**Material shown:**
(* ===== verification/Refinement.v ===== *)
(** * The class implements its contract

    [abs] forgets the threads: it maps a state of the system to the state
    of the machine of [Spec] that has the same pending items (those in the
    worker's hands, in its local queue and in [m_queue], in this order),
    the same callback slot, the same history, and the same answer to
    whether a call has thrown.  Every step of the system
    is then a run of the machine with the same input ([refines_step]): a
    step of a producer is an [LEnqueue], a registration is an [LRegister],
    the call of line 155 is an [LHandle], a batch discarded at line 144 is
    one [LHandle] for each of its items, and every other step (locks,
    waits, the swap, [Start], [Stop]) is invisible. *)

From S2P Require Import Prelude StdQueue Sync State Api Worker System Invariants.
From S2P Require Import Fifo Callback Spec.

Section simulation.
Context {T Env Q : Type} `{!FifoQueue T Q}.
Context (exit_ref : QRef) (e0 : Env).
#[local] Abbreviation Sys := (System T Env Q).
Implicit Types (s : Sys) (e : Event T Env) (evs : list (Event T Env)).

Definition abs s : AState T Env :=
  mkAState (pending s) (m_pFunc (obj s)) (env s) (log s) (crashed (wpc s)).

(** What an event puts into the contract. *)
Definition input_of e : list (ALabel T Env) :=
  match e with
  | EvAdd _ x => [LEnqueue x]
  | EvRegister _ f | EvStartWith f => [LRegister f]
  | _ => []
  end.

Definition inputs_of evs : list (ALabel T Env) := evs ≫= input_of.

Lemma abs_init : abs (init e0 : Sys) = a_init e0.
Proof. unfold abs, pending. simpl. by rewrite items_new. Qed.

Lemma inputs_input_of e : inputs (input_of e) = input_of e.
Proof. by destruct e. Qed.

Lemma enqueued_step s e s' :
  Step exit_ref s e s' → enqueued s' = enqueued s ++ enqueues (input_of e).
Proof. intros Hs. step_cases Hs; by rewrite ?app_nil_r. Qed.

Lemma func_step s e s' :
  Step exit_ref s e s' →
  m_pFunc (obj s') =
    match input_of e with
    | [LRegister f] => Some f
    | _ => m_pFunc (obj s)
    end.
Proof. intros Hs. by step_cases Hs. Qed.

(** The order of the items across a step: what was handled and what was
    pending, followed by the item the step enqueues, is what is handled
    and what is pending afterwards. *)
Lemma pending_step s e s' :
  reachable exit_ref e0 s → Step exit_ref s e s' →
  handled s' ++ pending s' = handled s ++ pending s ++ enqueues (input_of e).
Proof.
  intros Hr Hs.
  rewrite <- (reachable_conserved exit_ref e0 s' (reachable_step _ _ _ _ _ Hr Hs)).
  by rewrite (enqueued_step s e s' Hs), (reachable_conserved exit_ref e0 s Hr),
    <- app_assoc.
Qed.

(** A step that leaves the history alone is its input, if it has one. *)
Lemma refines_silent s e s' :
  pending s' = pending s ++ enqueues (input_of e) →
  m_pFunc (obj s') =
    match input_of e with [LRegister f] => Some f | _ => m_pFunc (obj s) end →
  log s' = log s → env s' = env s →
  crashed (wpc s) = false → crashed (wpc s') = false →
  a_run (input_of e) (abs s) = Some (abs s').
Proof.
  unfold abs. intros -> -> -> -> -> ->.
  destruct e; simpl; by rewrite ?app_nil_r.
Qed.

(** Forward simulation: every step of the system is a run of the contract
    from the abstraction of the state before to the abstraction of the
    state after, and the run takes the input of the step and nothing else
    from the clients. *)
Lemma refines_step s e s' :
  reachable exit_ref e0 s → Step exit_ref s e s' →
  ∃ ls, a_run ls (abs s) = Some (abs s') ∧ inputs ls = input_of e.
Proof.
  intros Hr Hs. pose proof (pending_step s e s' Hr Hs) as Hp.
  pose proof (func_step s e s' Hs) as Hf. unfold handled in Hp.
  pose proof (inv_life _ (reachable_inv _ _ _ Hr)) as Hi.
  pose proof (step_not_crashed exit_ref s e s' Hi Hs) as Hc.
  destruct (log_step exit_ref s e s' Hi Hs)
    as [Hl He Hc'|r x f Hev _ Hg Hl He Hh Hc'|Hev _ Hg Hl He Hc'];
    rewrite Hl in Hp; try subst e.
  - exists (input_of e). split; [|apply inputs_input_of].
    apply app_inv_head in Hp. by apply refines_silent.
  - exists [LHandle]. split; [|done]. simpl in *.
    rewrite fmap_app, <- app_assoc, app_nil_r in Hp. apply app_inv_head in Hp.
    unfold abs, a_step, a_handle. simpl.
    rewrite <- Hp, Hf, Hg, Hl, He, Hc, Hc'. simpl.
    by destruct (cb_ends f x (env s)).
  - exists (replicate (length (items (wqueue s))) LHandle).
    split; [|apply inputs_handles]. simpl in *.
    rewrite fmap_app, handled_discard, <- app_assoc, app_nil_r in Hp.
    apply app_inv_head in Hp. unfold abs.
    by rewrite <- Hp, Hf, Hg, Hl, He, Hc, Hc', a_run_drops.
Qed.

Lemma refines_run evs s s' :
  reachable exit_ref e0 s → run exit_ref evs s = Some s' →
  ∃ ls, a_run ls (abs s) = Some (abs s') ∧ inputs ls = inputs_of evs.
Proof.
  revert s. induction evs as [|e evs IH]; intros s Hr Hrun; simpl in Hrun.
  - simplify_eq. by exists [].
  - destruct (step exit_ref e s) as [s1|] eqn:He; [|done]. simpl in Hrun.
    apply step_sound in He.
    destruct (refines_step s e s1 Hr He) as (ls1 & Hr1 & Hi1).
    destruct (IH s1) as (ls2 & Hr2 & Hi2); [by eapply reachable_step|done|].
    exists (ls1 ++ ls2). rewrite a_run_app, Hr1, inputs_app, Hi1, Hi2. done.
Qed.

(** C2. Refinement: whatever a schedule makes the class do from a fresh
    object, the contract can do with the same items enqueued and the same
    callbacks registered, in the same order; it ends with the same pending
    items, the same calls made and the same state of the callbacks. *)
Theorem refinement evs s :
  run exit_ref evs (init e0) = Some s →
  ∃ ls, a_run ls (a_init e0) = Some (abs s) ∧ inputs ls = inputs_of evs.
Proof.
  intros Hrun. rewrite <- abs_init.
  apply refines_run; [apply reachable_init|done].
Qed.

End simulation.
(** * Virtual try-on: the outfit/pose history state machine

    A shallow embedding of the session logic of [App.tsx] (the component
    state, the event handlers and their continuations after the image
    service answers), of the pose navigation of [components/Canvas.tsx] and
    of the response decoding of [services/geminiService.ts].

    How the React component is read:
    - the component state is a record [State].  A handler reads the state of
      the render it was created in and writes the current state; it is
      modelled as invoked on an up-to-date render, so both are one state
      [s].  Every [useCallback] lists all state it reads, and [Canvas] and
      [OutfitStack] call their props directly from event handlers.
      ([WardrobePanel] downloads the garment image before it calls
      [onGarmentSelect]; the model starts at that call.)
    - an [async] handler is split at its single [await]: the part before it
      is a function from [State] to [Started], the part after it a function
      [resolve] of the answer of the image service and of the state at that
      moment.  Values the continuation reads from its closure come from the
      state at invocation; functional updaters ([setX(prev => ...)]) read
      the state at resolution.
    - objects are values.  Layers are only mutated inside the updater that
      replaces the history, and no layer is stored twice, so nothing
      observes the aliasing. *)

From Stdlib Require Import String Ascii List Bool Arith NArith Lia.
Import ListNotations.
Open Scope string_scope.

(** ** JavaScript values used by the program *)

Module Js.

(** A plain object whose values are strings, as the list of its own
    properties in [Object.keys] order.  Pose instructions are assumed not
    to name members inherited from [Object.prototype]. *)
Definition Obj := list (string * string).

(** [o[k]] for a [string | undefined] key: [undefined] is converted to the
    property name ["undefined"]. *)
Definition key_of (k : option string) : string :=
  match k with Some s => s | None => "undefined" end.

(** Truthiness of a [string | null | undefined]. *)
Definition truthy (v : option string) : bool :=
  match v with Some s => negb (s =? "") | None => false end.

(** The string held by a value that passed a truthiness test. *)
Definition str (v : option string) : string :=
  match v with Some s => s | None => "" end.

Fixpoint get (o : Obj) (k : string) : option string :=
  match o with
  | [] => None
  | (k', v) :: r => if k' =? k then Some v else get r k
  end.

Definition keys (o : Obj) : list string := map fst o.
Definition values (o : Obj) : list string := map snd o.

(** Array-index property names: canonical decimal numerals up to 2^32 - 2.
    They come first in key order, ascending; other names follow in the
    order they were added. *)
Definition digit (c : ascii) : option N :=
  let n := N_of_ascii c in
  if ((48 <=? n) && (n <=? 57))%N then Some (n - 48)%N else None.

Fixpoint digits (s : string) (acc : N) : option N :=
  match s with
  | EmptyString => Some acc
  | String c r =>
      match digit c with
      | Some d => digits r (10 * acc + d)%N
      | None => None
      end
  end.

Definition array_index (k : string) : option N :=
  match k with
  | EmptyString => None
  | String c r =>
      if (c =? "0")%char && negb (r =? "") then None
      else match digits k 0 with
           | Some n => if (n <=? 4294967294)%N then Some n else None
           | None => None
           end
  end.

Fixpoint replace (o : Obj) (k v : string) : Obj :=
  match o with
  | [] => []
  | (k', v') :: r => if k' =? k then (k', v) :: r else (k', v') :: replace r k v
  end.

Fixpoint insert_index (o : Obj) (n : N) (k v : string) : Obj :=
  match o with
  | [] => [(k, v)]
  | (k', v') :: r =>
      match array_index k' with
      | Some m => if (m <? n)%N then (k', v') :: insert_index r n k v
                  else (k, v) :: o
      | None => (k, v) :: o
      end
  end.

(** [o[k] = v] *)
Definition set (o : Obj) (k v : string) : Obj :=
  match get o k with
  | Some _ => replace o k v
  | None =>
      match array_index k with
      | Some n => insert_index o n k v
      | None => (o ++ [(k, v)])%list
      end
  end.

(** [{ [k]: v }] *)
Definition singleton (k v : string) : Obj := [(k, v)].

(** [arr.indexOf(x)] on an array of strings, [x : string | undefined];
    [None] is -1. *)
Fixpoint indexOf_from (arr : list string) (x : string) (i : nat) : option nat :=
  match arr with
  | [] => None
  | y :: r => if y =? x then Some i else indexOf_from r x (S i)
  end.

Definition indexOf (arr : list string) (x : option string) : option nat :=
  match x with
  | Some s => indexOf_from arr s 0
  | None => None
  end.

(** [arr.findIndex(p)]; [None] is -1. *)
Fixpoint findIndex_from {A} (p : A -> bool) (arr : list A) (i : nat) : option nat :=
  match arr with
  | [] => None
  | y :: r => if p y then Some i else findIndex_from p r (S i)
  end.

Definition findIndex {A} (p : A -> bool) (arr : list A) : option nat :=
  findIndex_from p arr 0.

(** [arr.slice(0, n)] *)
Definition slice0 {A} (arr : list A) (n : nat) : list A := firstn n arr.

(** The array [arr] with the element at [i] replaced by [f] of it. *)
Fixpoint update {A} (arr : list A) (i : nat) (f : A -> A) : list A :=
  match arr, i with
  | [], _ => []
  | x :: r, 0 => f x :: r
  | x :: r, S j => x :: update r j f
  end.

(** [a % b] on non-negative integers; [None] is [NaN]. *)
Definition rem (a b : nat) : option nat :=
  if (b =? 0)%nat then None else Some (a mod b).

End Js.

(** ** Data model ([types.ts], as used by [App.tsx]) *)

Record WardrobeItem := mkItem { id : string; name : string; url : string }.

Record OutfitLayer := mkLayer
  { garment : option WardrobeItem;
    poseImages : Js.Obj }.

(** [wardrobe.ts] *)
Definition defaultWardrobe : list WardrobeItem :=
  [ mkItem "gemini-sweat" "Gemini Sweat"
      "https://raw.githubusercontent.com/ammaarreshi/app-images/refs/heads/main/gemini-sweat-2.png";
    mkItem "gemini-tee" "Gemini Tee"
      "https://raw.githubusercontent.com/ammaarreshi/app-images/refs/heads/main/Gemini-tee.png";
    mkItem "vto-backpack" "Leather Backpack"
      "https://storage.googleapis.com/gemini-95-icons/vto-backpack.png";
    mkItem "vto-necklace" "Gold Necklace"
      "https://storage.googleapis.com/gemini-95-icons/vto-necklace.png";
    mkItem "vto-watch" "Silver Watch"
      "https://storage.googleapis.com/gemini-95-icons/vto-watch.png" ].

Definition DEFAULT_POSE_INSTRUCTIONS : list string :=
  [ "Full frontal view, hands on hips";
    "Slightly turned, 3/4 view";
    "Side profile view";
    "Jumping in the air, mid-action shot";
    "Walking towards camera";
    "Leaning against a wall" ].

(** The [useState] cells of [App]. *)
Record State := mkState
  { modelImageUrl : option string;
    outfitHistory : list OutfitLayer;
    currentOutfitIndex : nat;
    isLoading : bool;
    loadingMessage : string;
    error : option string;
    currentPoseIndex : nat;
    poseInstructions : list string;
    isSheetCollapsed : bool;
    wardrobe : list WardrobeItem }.
Lemma fold_delete_wf (keys : list string) (s : kvstore) :
  kv_wf s -> kv_wf (fold_left (fun s k => kv_delete k s) keys s).
Proof.
  revert s. induction keys as [|k keys IH]; intros s W; [exact W|].
  cbn [fold_left]. apply IH. now apply kv_delete_wf.
Qed.

Lemma deleteAll_run (keys : list string) (w : world) :
  deleteAll keys w = (Ok tt, withKv w (fold_left (fun s k => kv_delete k s) keys (kv w))).
Proof.
  revert w. induction keys as [|key keys IH]; intros w.
  - destruct w; reflexivity.
  - cbn [deleteAll fold_left]. unfold bind, kvDelete. rewrite IH. reflexivity.
Qed.

Section IndexHooks.
Context {B : JsBuiltins}.

Lemma onInsert_run (collectionName : string) (indexes : list IndexDefinition)
      (doc : document) (docId : string) (w : world) :
  onInsert collectionName indexes doc docId w =
  match onInsert_plan collectionName indexes doc docId w with
  | (Ok puts, _) =>
      (Ok tt, withKv w (fold_left (fun s e => kv_put (fst e) (snd e) s) puts (kv w)))
  | (Err e, _) => (Err e, w)
  end.
Proof.
  unfold onInsert, bind.
  destruct (onInsert_plan collectionName indexes doc docId w) as [[puts|e] w1] eqn:E;
    apply onInsert_plan_world in E; subst w1; [apply putAll_run|reflexivity].
Qed.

**What the exercise asks:** Give the number of lines in the records that hold the word "done", with no other words.

**Output of the exercise:** 5